In the office, I was sitting by the window. There was a highway outside the window. The speed was high, the windows were open, the breeze was blowing in, and there was a lot of noise.
This is a fast-paced era. Everyone accelerates their progress. They just don't know whether they bring their own souls, happiness, or happiness together. Running so fast, the world around them is suddenly blurred. The beauty of the flowers, the inability to hear the spirit of the bird, and the inability of the new air, could not catch the passage of time, and could not bear the weight of the love of the acacia.

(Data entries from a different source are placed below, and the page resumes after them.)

(** C33: when the group's type is not a class of the database, the
    group's own C++ property is what the comments promise, but
    [findCorrespondingCppProperty] returns nothing, and [isWritable] of a
    QML type that requires a C++ class then warns that the property is
    missing and calls it writable. *)
Theorem group_fallback_lost p qcn cn group member rest gp :
  nearestType (qp_ancestors p) = Some qcn -> qt_classNode qcn = Some cn ->
  qsplit dot (qp_name p) = group :: member :: rest -> findPropertyNode cn group = Some gp ->
  findClassNode [extractClassName (p_qualifiedDataType gp)] = None ->
  corresponds p gp /\ findCorrespondingCppProperty p = None /\
  (qp_readOnly p = FlagValueDefault -> qt_cppClassRequired qcn = true ->
   isWritable p = (true, [PropertyNotInClass (qt_logicalModuleName qcn) (qt_name qcn) (qp_name p)])).
Proof.
  intros Ht Hc Hs Hg Hn.
  assert (Hf : findCorrespondingCppProperty p = None)
    by (by rewrite (findCorresponding_at p qcn cn Ht Hc), Hs, Hg, Hn).
  split_and!; [eapply corr_group; eauto; congruence|done|].
  intros Hr Hreq. unfold isWritable, qmlTypeNode. rewrite Hr, bool_decide_false by tauto.
  by rewrite Ht, Hreq, Hc, Hf.
Qed.

(** Only the first two parts of a dotted name count: a property
    [a.b.c] is looked up as [a.b]. *)
Theorem only_two_parts_matter p p' group member rest :
  qsplit dot (qp_name p) = group :: member :: rest ->
  qp_ancestors p' = qp_ancestors p -> qp_name p' = group ++ dot :: member ->
  findCorrespondingCppProperty p' = findCorrespondingCppProperty p.
Proof.
  intros Hs Ha Hn.
  assert (Hs' : qsplit dot (qp_name p') = [group; member]).
  { rewrite Hn, qsplit_app, qsplit_no_sep; [done| |]; apply (qsplit_parts _ (qp_name p)); rewrite Hs, !elem_of_cons; tauto. }
  unfold findCorrespondingCppProperty. by rewrite Ha, Hs, Hs'.
Qed.

(** [isWritable] emits a warning, and then exactly one, when no
    read-only flag is set, the nearest QML type requires a C++ class and
    no corresponding C++ property is found. *)
Theorem isWritable_warns p :
  (length (isWritable p).2 <= 1)%nat /\
  ((isWritable p).2 <> [] <->
   qp_readOnly p = FlagValueDefault /\
   exists qcn, qmlTypeNode p = Some qcn /\ qt_cppClassRequired qcn = true /\ findCorrespondingCppProperty p = None).
Proof.
  unfold isWritable. case_bool_decide as Hf.
  - split; [cbn; lia|]. split; [done|]. intros [Hd _]. by rewrite Hd in Hf.
  - try apply dec_stable in Hf. rewrite Hf.
    destruct (qmlTypeNode p) as [qcn|] eqn:Ht.
    2:{ split; [cbn; lia|]. split; [done|]. by intros (_ & q & [=] & _). }
    destruct (qt_cppClassRequired qcn) eqn:Hreq.
    2:{ split; [cbn; lia|]. split; [done|]. intros (_ & q & [= <-] & Hq & _). congruence. }
    destruct (qt_classNode qcn) as [cn|] eqn:Hc.
    + destruct (findCorrespondingCppProperty p) as [pn|] eqn:Hfc; (split; [cbn; lia|]).
      * split; [done|]. by intros (_ & q & _ & _ & ?).
      * split; [|done]. intros _. split; [done|]. by exists qcn.
    + assert (findCorrespondingCppProperty p = None).
      { unfold findCorrespondingCppProperty. unfold qmlTypeNode in Ht. by rewrite Ht, Hc. }
      split; [cbn; lia|]. split; [|done]. intros _. split; [done|]. by exists qcn.
Qed.

(** [isRequired] follows the [\required] flag, and without one the
    corresponding C++ property's [REQUIRED]. *)
Theorem isRequired_iff p :
  isRequired p = true <->
  qp_required p = FlagValueTrue \/
  (qp_required p = FlagValueDefault /\ exists pn, findCorrespondingCppProperty p = Some pn /\ p_required pn = true).
Proof.
  unfold isRequired. case_bool_decide as Hf.
  - destruct (qp_required p); cbn; naive_solver.
  - try apply dec_stable in Hf. rewrite Hf. destruct (findCorrespondingCppProperty p); naive_solver.
Qed.
End Lookup.

(** ** A QML type to look properties up in *)

(** [Text] of [QtQuick], implemented by the C++ class 1 with the
    properties [font] (a [QFont], class 2, with [pixelSize]) and
    [anchors] (a [QQuickAnchors*], not a class of the database). *)
Definition fontProp := mkProperty true false (qs "QFont").
Definition anchorsProp := mkProperty false true (qs "QQuickAnchors*").
Definition pixelSizeProp := mkProperty true false (qs "int").

Definition sample_findPropertyNode (c : ClassId) (n : QString) : option PropertyInfo :=
  if (c =? 1)%nat then
    if bool_decide (n = qs "font") then Some fontProp
    else if bool_decide (n = qs "anchors") then Some anchorsProp else None
  else if (c =? 2)%nat then
    if bool_decide (n = qs "pixelSize") then Some pixelSizeProp else None
  else None.

Definition sample_findClassNode (path : list QString) : option ClassId :=
  if bool_decide (path = [qs "QFont"]) then Some 2%nat else None.

(** Drops the pointer star. *)
Definition sample_extractClassName (t : QString) : QString := filter (fun c => c <> 42) t.

Definition textType := mkQmlType false (Some 1%nat) true (qs "Text") (qs "QtQuick").

Definition textProperty (name : String.string) : QmlPropertyNode :=
  newQmlPropertyNode (AType textType) [] (qs name) (qs "real") false.
Definition set_country_current (d : Dialog) (side : Side) (index : Z) : Dialog :=
  match side with
  | Src => mkDialog (d_languages d) (d_srcCurrent d) (d_tgtCurrent d) (combo_setCurrentIndex (d_srcCountry d) index)
             (d_tgtCountry d) (d_target d) (d_title d)
  | Tgt => mkDialog (d_languages d) (d_srcCurrent d) (d_tgtCurrent d) (d_srcCountry d)
             (combo_setCurrentIndex (d_tgtCountry d) index) (d_target d) (d_title d)
  end.

Definition or_first (index : Z) : Z := if index =? -1 then 0 else index.

Definition country_combo (d : Dialog) (side : Side) : Combo :=
  match side with Src => d_srcCountry d | Tgt => d_tgtCountry d end.

(** One side of [showEvent]: [findData] of the language in the language
    combo (the first row when absent), then of the country in the
    country combo that change refilled. *)
Definition load_side (d : Dialog) (side : Side) (lang cntr : Z) : Dialog :=
  let d := set_language_current d side (or_first (findData (d_languages d) lang)) in
  set_country_current d side (or_first (findData (cb_items (country_combo d side)) cntr)).

(** [showEvent]: the target side, then the source side, from the edited
    object; with neither a phrase book nor a data model the code
    dereferences a null pointer ([None]). *)
Definition showEvent (d : Dialog) : option Dialog :=
  match d_target d with
  | None => None
  | Some t =>
      let s := target_settings t in
      Some (load_side (load_side d Tgt (ls_language s) (ls_country s)) Src (ls_sourceLanguage s) (ls_sourceCountry s))
  end.

(** [on_buttonBox_accepted]: the four current data written to the
    phrase book if there is one, else to the data model. *)
Definition on_buttonBox_accepted (d : Dialog) : option Target :=
  let lang := itemData (d_languages d) (d_tgtCurrent d) in
  let country := itemData (cb_items (d_tgtCountry d)) (cb_current (d_tgtCountry d)) in
  let lang2 := itemData (d_languages d) (d_srcCurrent d) in
  let country2 := itemData (cb_items (d_srcCountry d)) (cb_current (d_srcCountry d)) in
  let s := mkSettings lang country lang2 country2 in
  match d_target d with
  | Some (PhraseBookT _) => Some (PhraseBookT s)
  | Some (DataModelT _) => Some (DataModelT s)
  | None => None
  end.

(** The user picks a language in one of the combos. *)
Definition on_currentIndexChanged (d : Dialog) (side : Side) (index : Z) : Dialog :=
  set_language_current d side index.

(** The country combos show the countries of the current languages. *)
Definition countries_in_step (d : Dialog) : Prop :=
  cb_items (d_srcCountry d) = cb_items (fillCountryCombo (itemData (d_languages d) (d_srcCurrent d)) emptyCombo) /\
  cb_items (d_tgtCountry d) = cb_items (fillCountryCombo (itemData (d_languages d) (d_tgtCurrent d)) emptyCombo).
(** * Post resource service (golang-gorm-starter): a shallow embedding

    The development follows the layering of the Go program.

    Definitions:
    - [Go]          the fragments of the Go runtime and standard library the
                    program calls ([error] values, [strings.Contains],
                    [strconv.Atoi], 64-bit [int] arithmetic, [time.Time],
                    [uuid.UUID]);
    - [models]      the [Post] entity and the request payloads;
    - [gorm]        the database handle as the service sees it: an interface
                    ([gorm.World]) of the five calls the service makes, plus
                    [time.Now];
    - [services]    post.service.go, written against that interface in a
                    state monad;
    - [controllers] post.controller.go;
    - [memdb]       a reference instance of the interface: an in-memory table
                    that follows gorm's statement building on a relational
                    store with a primary key and a unique title index;
    - [spec], [history], [samples], [wording]
                    the vocabulary of the statements, the worlds the service
                    reaches, and sample data.

    Facts:
    - [GoFacts]     the Go fragments;
    - [AnyWorld]    the service and its handlers over every instance of the
                    interface: input normalisation and error translation;
    - [MemFacts], [OnMemdb]
                    the service on the reference world: what is stored and
                    what is returned;
    - [Instances]   the statements at sample inputs;
    - [Outcomes]    the remaining paths of the service and the four other
                    handlers, over every instance of the interface;
    - [Compose]     how the operations compose on the reference world:
                    conflicts, frames, pages and the invariants of the
                    worlds the service reaches (vocabulary in [paging],
                    [invariant], sample data in [travel]);
    - [Scenarios]   those statements at sample inputs. *)

From Stdlib Require Import ZArith String Ascii List Bool Lia.
Import ListNotations.
Local Open Scope string_scope.
Local Open Scope Z_scope.

(* ===================================================================== *)
(** ** Go runtime and standard library fragments *)
(* ===================================================================== *)

Module Go.

(** Go [error] values.  A package-level error variable (such as
    [gorm.ErrRecordNotFound]) has an identity, its qualified name; an error
    allocated by [errors.New] inside a function is a fresh pointer, equal to
    no package-level variable; [fmt.Errorf] with the verb [%w] keeps the
    formatted text together with the wrapped cause. *)
Inductive error : Type :=
| sentinel (name : string) (text : string)
| errorString (text : string)
| wrapError (msg : string) (err : error).

(** The [Error()] method. *)
Definition Error (e : error) : string :=
  match e with
  | sentinel _ text => text
  | errorString text => text
  | wrapError msg _ => msg
  end.

(** [errors.New(text)]. *)
Definition errors_New (text : string) : error := errorString text.

(** [fmt.Errorf(prefix + "%w", err)]: every format string of the service has
    the shape ["<prefix>: %w"]. *)
Definition fmt_Errorf_w (prefix : string) (err : error) : error :=
  wrapError (prefix ++ Error err) err.

(** [err != nil]. *)
Definition notnil (err : option error) : bool :=
  match err with
  | Some _ => true
  | None => false
  end.

(** [errors.Unwrap]. *)
Definition errors_Unwrap (e : error) : option error :=
  match e with
  | wrapError _ err => Some err
  | _ => None
  end.

(** Interface equality [err == target] when [target] is a package-level
    variable: pointer identity, so only the same variable is equal. *)
Definition same_error (err target : error) : bool :=
  match err, target with
  | sentinel n _, sentinel m _ => String.eqb n m
  | _, _ => false
  end.

(** [errors.Is(err, target)]: walks the [Unwrap] chain. *)
Fixpoint errors_Is (err target : error) : bool :=
  same_error err target
  || match err with
     | wrapError _ inner => errors_Is inner target
     | _ => false
     end.

(** [strings.Contains(s, substr)]. *)
Fixpoint strings_Contains (s substr : string) : bool :=
  String.prefix substr s
  || match s with
     | EmptyString => false
     | String _ rest => strings_Contains rest substr
     end.
(** The [result] dict of [extract_entities], field by field. *)
Record Entities : Type := mkEntities {
  e_business_type : PyVal;
  e_business_name : PyVal;
  e_owner_name : PyVal;
  e_address : PyVal;
  e_state : PyVal;
  e_state_code : PyVal;
  e_ein : PyVal;
  e_email : PyVal;
  e_phone : PyVal;
  e_formation_date : PyVal;
  e_raw_entities : list PyVal
}.

Definition entities_init : Entities :=
  mkEntities PNone PNone PNone PNone PNone PNone PNone PNone PNone PNone [].

Definition entities_dict (r : Entities) : PyVal :=
  PDict [("business_type", e_business_type r); ("business_name", e_business_name r);
         ("owner_name", e_owner_name r); ("address", e_address r);
         ("state", e_state r); ("state_code", e_state_code r);
         ("ein", e_ein r); ("email", e_email r); ("phone", e_phone r);
         ("formation_date", e_formation_date r);
         ("raw_entities", PList (e_raw_entities r))].

Definition is_none (v : PyVal) : bool := match v with PNone => true | _ => false end.

Definition set_business_type (r : Entities) (v : PyVal) : Entities :=
  mkEntities v (e_business_name r) (e_owner_name r) (e_address r) (e_state r) (e_state_code r)
    (e_ein r) (e_email r) (e_phone r) (e_formation_date r) (e_raw_entities r).
Definition set_business_name (r : Entities) (v : PyVal) : Entities :=
  mkEntities (e_business_type r) v (e_owner_name r) (e_address r) (e_state r) (e_state_code r)
    (e_ein r) (e_email r) (e_phone r) (e_formation_date r) (e_raw_entities r).
Definition set_owner_name (r : Entities) (v : PyVal) : Entities :=
  mkEntities (e_business_type r) (e_business_name r) v (e_address r) (e_state r) (e_state_code r)
    (e_ein r) (e_email r) (e_phone r) (e_formation_date r) (e_raw_entities r).
Definition set_state (r : Entities) (st code : PyVal) : Entities :=
  mkEntities (e_business_type r) (e_business_name r) (e_owner_name r) (e_address r) st code
    (e_ein r) (e_email r) (e_phone r) (e_formation_date r) (e_raw_entities r).
Definition add_raw (r : Entities) (v : PyVal) : Entities :=
  mkEntities (e_business_type r) (e_business_name r) (e_owner_name r) (e_address r) (e_state r)
    (e_state_code r) (e_ein r) (e_email r) (e_phone r) (e_formation_date r)
    (e_raw_entities r ++ [v])%list.

(** The value the loop stores in [business_type] for an entity text. *)
Definition business_type_of (text_val : string) : PyVal :=
  let low := py_lower text_val in
  if py_contains low "llc" then PStr "LLC"
  else if existsb (fun x => py_contains low x) ["corporation"; "corp"; "inc"]
  then PStr "Corporation"
  else PStr text_val.

(** One pass of the [for ent in doc.ents] loop; an entity is its label and
    its text. *)
Definition ent_step (r0 : Entities) (ent : string * string) : Entities :=
  let '(label, ent_text) := ent in
  let text_val := py_strip ent_text in
  let r := add_raw r0 (PDict [("text", PStr text_val); ("label", PStr label)]) in
  let low := py_lower text_val in
  if String.eqb label "BUSINESS_TYPE" ||
     (String.eqb label "ORG" && is_none (e_business_type r) &&
      existsb (fun k => py_contains low k) ["llc"; "corporation"; "inc"; "corp"]) then
    set_business_type r (business_type_of text_val)
  else if String.eqb label "ORG" && is_none (e_business_name r) then
    set_business_name r (PStr text_val)
  else if String.eqb label "PERSON" && is_none (e_owner_name r) then
    set_owner_name r (PStr text_val)
  else if (String.eqb label "GPE" || String.eqb label "LOC") && is_none (e_state r) then
    match normalize_state text_val with
    | Some (full, code) => set_state r (PStr full) (PStr code)
    | None => r
    end
  else r.

Section Extraction_regexes.

(** [self._regex[field].search(text)], as [match.group(0)]: the first match
    of the field's compiled pattern, or [None]. *)
Variable regex_search : string -> string -> option string.

(** [for field, pattern in self._regex.items(): if result[field] is None: ...],
    over ["ein"], ["phone"], ["email"] in that order. *)
Definition regex_pass (text : string) (r : Entities) : Entities :=
  let opt f := match regex_search f text with Some m => PStr m | None => PNone end in
  let r1 := if is_none (e_ein r) then
              mkEntities (e_business_type r) (e_business_name r) (e_owner_name r) (e_address r)
                (e_state r) (e_state_code r) (opt "ein") (e_email r) (e_phone r)
                (e_formation_date r) (e_raw_entities r)
            else r in
  let r2 := if is_none (e_phone r1) then
              mkEntities (e_business_type r1) (e_business_name r1) (e_owner_name r1) (e_address r1)
                (e_state r1) (e_state_code r1) (e_ein r1) (e_email r1) (opt "phone")
                (e_formation_date r1) (e_raw_entities r1)
            else r1 in
  if is_none (e_email r2) then
    mkEntities (e_business_type r2) (e_business_name r2) (e_owner_name r2) (e_address r2)
      (e_state r2) (e_state_code r2) (e_ein r2) (opt "email") (e_phone r2)
      (e_formation_date r2) (e_raw_entities r2)
  else r2.

(** [NLUService.extract_entities], given the entities spaCy found in [text]. *)
Definition extract_entities (text : string) (ents : list (string * string)) : PyVal :=
  entities_dict (regex_pass text (fold_left ent_step ents entities_init)).

End Extraction_regexes.

(** ** Helpers for the statements about the callers *)

(** The [business_data] dict built from the entries [dd] of [entities]. *)
Definition business_data_of (dd : list (string * PyVal)) : PyVal :=
  PDict [("business_name", dict_get dd "business_name");
         ("registered_agent_name", dict_get dd "owner_name");
         ("registered_agent_address", dict_get dd "address");
         ("purpose", match assoc_get dd "purpose" with
                     | Some v => v
                     | None => PStr "All lawful purposes"
                     end)].

(** A [str] or [None]. *)
Definition str_or_none (v : PyVal) : bool :=
  match v with PNone | PStr _ => true | _ => false end.

(** A [str] the filing service's registry accepts. *)
Definition accepted_code (v : PyVal) : bool :=
  match v with PStr c => is_state_supported c | _ => false end.

(** An entity with label [l]. *)
Definition has_label (l : string) (ent : string * string) : bool := String.eqb (fst ent) l.

(** A [GPE] or [LOC] entity whose text names a state. *)
Definition place_entity (ent : string * string) : bool :=
  (String.eqb (fst ent) "GPE" || String.eqb (fst ent) "LOC") &&
  match normalize_state (py_strip (snd ent)) with Some _ => true | None => false end.

(** The [raw_entities] record of an entity. *)
Definition raw_record (ent : string * string) : PyVal :=
  PDict [("text", PStr (py_strip (snd ent))); ("label", PStr (fst ent))].

(** [v.get(k)] on the dict [extract_entities] returns. *)
Definition entity_field (v : PyVal) (k : string) : PyVal :=
  match v with PDict d => dict_get d k | _ => PNone end.

(** The regex field [f] of [text], as [result[f]] holds it. *)
Definition regex_value (regex_search : string -> string -> option string) (f text : string) : PyVal :=
  match regex_search f text with Some m => PStr m | None => PNone end.


(** A model reply that serves both as a researched configuration with online
    filing and as the selectors of the login and LLC forms. *)
Definition filing_reply : string :=
  ("{" ++ q "online_filing_available" ++ ": true, " ++
   q "login_url" ++ ": " ++ q "https://sos.tx.gov/login" ++ ", " ++
   q "llc_form_url" ++ ": " ++ q "https://sos.tx.gov/llc" ++ ", " ++
   q "username" ++ ": " ++ q "#user" ++ ", " ++
   q "password" ++ ": " ++ q "#pass" ++ ", " ++
   q "login_button" ++ ": " ++ q "#go" ++ ", " ++
   q "business_name" ++ ": " ++ q "#name" ++ ", " ++
   q "submit_button" ++ ": " ++ q "#submit" ++ "}")%string.

(** A world where every call succeeds and the site accepts the login. *)
Definition filing_world : World := scripted_world filing_reply "https://sos.tx.gov/home".

(** Entities for a Texas LLC. *)
Definition tx_entities : list (string * PyVal) :=
  [("state_code", PStr "tx"); ("business_name", PStr "Acme LLC");
   ("owner_name", PStr "Jane Roe")].


(** * Proofs *)

Open Scope list_scope.


(** Case analysis on the collaborators' answers, as the code branches on them. *)
Ltac answer_step :=
  match goal with
  | |- context [w_unit ?w ?h ?a] => destruct (w_unit w h a) eqn:?
  | |- context [w_str ?w ?h ?a] => destruct (w_str w h a) eqn:?
  | |- context [w_optstr ?w ?h ?a] => destruct (w_optstr w h a) eqn:?
  end.

Ltac close_trace :=
  repeat rewrite <- app_assoc; simpl;
  match goal with
  | |- exists evs sm, (?r, ?tr ++ ?l) = (inr sm, ?tr ++ evs) /\ _ => exists l
  | |- exists evs sm, (?r, ?tr) = (inr sm, ?tr ++ evs) /\ _ => exists (@nil event); rewrite app_nil_r
  end;
  eexists; split; [reflexivity | simpl].

(** ** C10: discovery never raises; any failing step yields the generic table *)
Theorem C10_discover_total (w : World) (json_loads : string -> option PyVal)
  (s : Service) (target_url : PyVal) (tr : list event) :
  exists evs sm,
    discover_form_selectors w json_loads s target_url tr = (inr sm, tr ++ evs) /\
    ((page s = false \/ existsb failed_event evs = true) -> sm = get_generic_selectors).
Proof.
  unfold discover_form_selectors, try_except, bind, page_unit, page_str, call_unit,
    call_str, no_page, raise, ret, json_loads_py, py_values.
  destruct (page s) eqn:Hp.
  - repeat (answer_step; simpl).
    all: try (destruct (json_loads _) as [v|]; [destruct v|]; simpl).
    all: close_trace.
    all: intros [H|H]; [discriminate | try discriminate; try reflexivity].
  - close_trace. intros _; reflexivity.
Qed.

(** ** C2: an unparseable discovery reply yields the generic table *)
Theorem C2_discover_unparseable_generic (w : World) (json_loads : string -> option PyVal)
  (s : Service) (target_url : PyVal) (tr : list event) :
  (forall h p T, w_str w h (Generate p) = inr T -> json_loads (py_strip T) = None) ->
  fst (discover_form_selectors w json_loads s target_url tr) = inr get_generic_selectors.
Proof.
  intros Hgen.
  unfold discover_form_selectors, try_except, bind, page_unit, page_str, call_unit,
    call_str, no_page, raise, ret, json_loads_py, py_values.
  destruct (page s); [|reflexivity].
  repeat (answer_step; simpl); try reflexivity.
  match goal with H : w_str _ _ (Generate _) = inr _ |- _ => rewrite (Hgen _ _ _ H) end.
  reflexivity.
Qed.

Lemma C2_witness :
  (forall h p T, w_str (scripted_world "Sorry, I cannot help." "") h (Generate p) = inr T ->
                 Json.loads (py_strip T) = None) /\
  fst (discover_form_selectors (scripted_world "Sorry, I cannot help." "") Json.loads
         (tx_session PNone) (PStr "https://sos.tx.gov/") [])
  = inr get_generic_selectors.
Proof.
  assert (H : forall h p T, w_str (scripted_world "Sorry, I cannot help." "") h (Generate p) = inr T ->
                 Json.loads (py_strip T) = None)
    by (intros h p T E; simpl in E; inversion E; vm_compute; reflexivity).
  split; [exact H | apply (C2_discover_unparseable_generic _ _ _ _ _ H)].
Defined.

(** ** C1 *)

(** The reply has no ["name"], yet research returns it instead of the
    fallback configuration. *)
Lemma C1_counterexample :
  Json.loads (py_strip no_name_reply) =
    Some (PDict [("online_filing_available", PBool true);
                 ("login_url", PStr "https://sos.tx.gov/account")]) /\
  fst (research_state_filing_process (scripted_world no_name_reply "") Json.loads
         (tx_session PNone) [])
  = inr (PDict [("online_filing_available", PBool true);
                ("login_url", PStr "https://sos.tx.gov/account")]) /\
  fst (research_state_filing_process (scripted_world no_name_reply "") Json.loads
         (tx_session PNone) [])
  <> inr (get_fallback_config (tx_session PNone)).
Proof.
  split; [vm_compute; reflexivity|].
  split; [vm_compute; reflexivity|].
  vm_compute. intros H; inversion H.
Qed.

I remember walking to school when I was a child. In the morning, I watched the dew on the rice crystals. I scanned them with my legs. The dewdrops all fell on the calves and fell cold and cold, bringing a good mood to the day. Occasionally, there was a frog jumping. Over and over, scared to retract the calf; at noon under the sun to go home to eat, one morning class, half hungry, and feel that white rice can also eat several bowls, a home directly from the back door into the kitchen, holding the table At that time, although the food was not full, sometimes it was only cabbage radish in the vegetable garden, but it was so fragrant and delicious to eat. The sun was shining at noon, and on the wide road when we went, we would occasionally see it. The snake, who was killed at the foot of the foot, jumped up in horror, speeding up and stepping forward, as if the snake would live. When he arrived at the school, he took the water he had taken and took a siesta and listened to the window. In the evening, watching the sunset, a group of embarrassed children went home, you can go up the mountain and go up the mountain. Unknown flowers and fruits, chasing one after the other, laughing, catching fish in the water, may never have caught it, but the clothes were soaked, knowing that home would be embarrassing, but that moment of joy I couldn’t think of myself; when I got home, I was sipped and drank by my parents. I was too dirty and dirty, and I was only able to sit on the door and write homework.
There was no depression at that time. I never knew what the trouble was. I didn't have to think so much. Just need to live a happy life every day. Spring is warm, the sun is shining, and the warmth is happiness.